Ao responder as perguntas dos estudantes, o professor encontrou nos alunos não uma audiência passiva, mas uma atitude responsiva e um exame crítico à luz de evidências disponíveis. Segundo Bakhtin (1986) a compreensão passa por esta atitude responsiva, ou seja, pelo povoamento da palavra alheia da ciência com a palavra própria (relatos extraídos de experiências da vida cotidiana). Acompanhamos esse movimento discursivo dos alunos Daniel e Mara que buscam relações entre os fenômenos por eles evocados e os modelos explicativos que são apresentados pelo professor. Neste confronto, surgiu um produtivo e respeitoso diálogo entre o professor e as questões e comentários dos estudantes.
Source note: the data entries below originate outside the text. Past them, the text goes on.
(** C19: an HTTP request survives the trip through a call.  Whatever order Go iterates
    over the headers in, the request and its body, written into a call, cut into
    frames, sent, and read by the server with buffers of any size, are the same
    request (an empty method means GET) and the same body.  This is for a request whose
    encoding fits the 10000 bytes of the write buffer (a longer one is cut off without an
    error, [http_overflow_silent]), whose method is empty or valid and shorter than 256
    bytes, whose URL parses back from its text, and whose headers have values that are
    shorter than 64 KiB; and for a body that ends with io.EOF. *)
Theorem http_request_roundtrip t w0 ps method req body :
  call_ready msgs callID t w0 → request_ok req → body_ok body →
  ∃ w' frames,
    send_request method req body (newFragmentingWriter w0 ps (fresh t)) = Ret (None, w')
    ∧ sendCh (fw_sender w') = sendCh w0 ++ frames
    ∧ received_as msgs callID frames (λ r, ∀ fuel s1 s2 s3,
        (length frames < fuel)%nat → (length method < sum_list s1)%nat →
        (length (request_enc req) < sum_list s2)%nat → (length (body_bytes body) < sum_list s3)%nat →
        ∃ r', receive_request fuel s1 s2 s3 r
          = Ret ((method, Some (mkRequest _ (got_method (req_Method req)) (req_URL req) (req_Header req)),
                  body_bytes body, None), r')).
Proof.
  intros (Hfits & Hid & Hv & Hne & Hready) Hreq Hbody.
  destruct (writeMethod_spec msgs callID Hfits (fresh t) (sendCh w0) _ method (writer_idle msgs callID t w0 ps Hfits Hready))
    as (w1 & R1 & Hidle1).
  destruct (WriteRequest_spec Hfits (fresh t) (sendCh w0) req body w1 method Hreq Hbody Hidle1)
    as (w2 & R2 & Hsent).
  destruct (sent_arrives msgs callID t w0 w2 _ Hfits Hid Hv Hne Hsent) as (frames & Hch & Harr); [done|].
  exists w2, frames. split_and!; [unfold send_request; by run_with R1|done|].
  eapply received_impl; [|exact Harr]. intros r Hidle fuel s1 s2 s3 Hfuel L1 L2 L3.
  destruct (readMethod_spec msgs callID fuel s1 r _ _ _ Hidle) as (r1 & n1 & Q1 & Hi1 & Hn1); [done..|].
  destruct (ReadRequest_spec fuel s2 r1 req _ n1 Hreq Hi1 Hn1 L2) as (r2 & Q2 & Hb).
  destruct (Hb s3 L3) as (r3 & Q3).
  exists r3. unfold receive_request. run_with Q1. run_with Q2. by run_with Q3.
Qed.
Tanto no episódio 3 – “O enxofre é ácido” – quanto no episódio 4 – “O bromo é usado para quê?” – ressaltamos a importância da abertura dada pelo professor às participações dos estudantes durante as aulas. No caso do episódio 3, verificamos como as questões dos estudantes continham desde dúvidas de conteúdos já trabalhados – tais como forma de escrita

119 do símbolo de um elemento e a confusão feita por Valéria sobre a não distinção entre pH e elemento químico – a conteúdos não trabalhados como a constituição dos ácidos. O professor já havia trabalhado na aula anterior a utilização da escala de potencial de Hidrogênio e a influência de algumas substâncias, tais como: ácido sulfúrico e ácido nítrico na alteração do pH da atmosfera, mas não chegou a definir ácidos, talvez por considerar que tal definição não cabia naquele momento. Verificamos que nesta sequência ele aproveitou da demanda feita por Rafael no turno 5 para dar a primeira definição para a turma sobre a constituição dos ácidos. No caso do episódio 4, o professor, novamente, mesmo não conhecendo uma aplicação prática para a substância bromo, acolhe a pergunta e juntamente com a pesquisadora tenta resolvê-la. Vale ressaltar a importância da intervenção do estudante Rafael ao relacionar o nome visto por ele em um vidro – azul de bromatinol – com o elemento bromo estudado para a solução do problema. A informação trazida pelo aluno contribuiu decisivamente para responder a questão feita pela aluna no início do episódio, uma vez que a partir desta informação eles chegaram a uma utilidade prática para o bromo, como sendo um indicador de pH. Somos levados a acreditar que tais assuntos e definições não teriam sido tratados naquele momento, caso os alunos não tivessem levantado suas questões e o professor não tivesse lhes dispensado a devida atenção.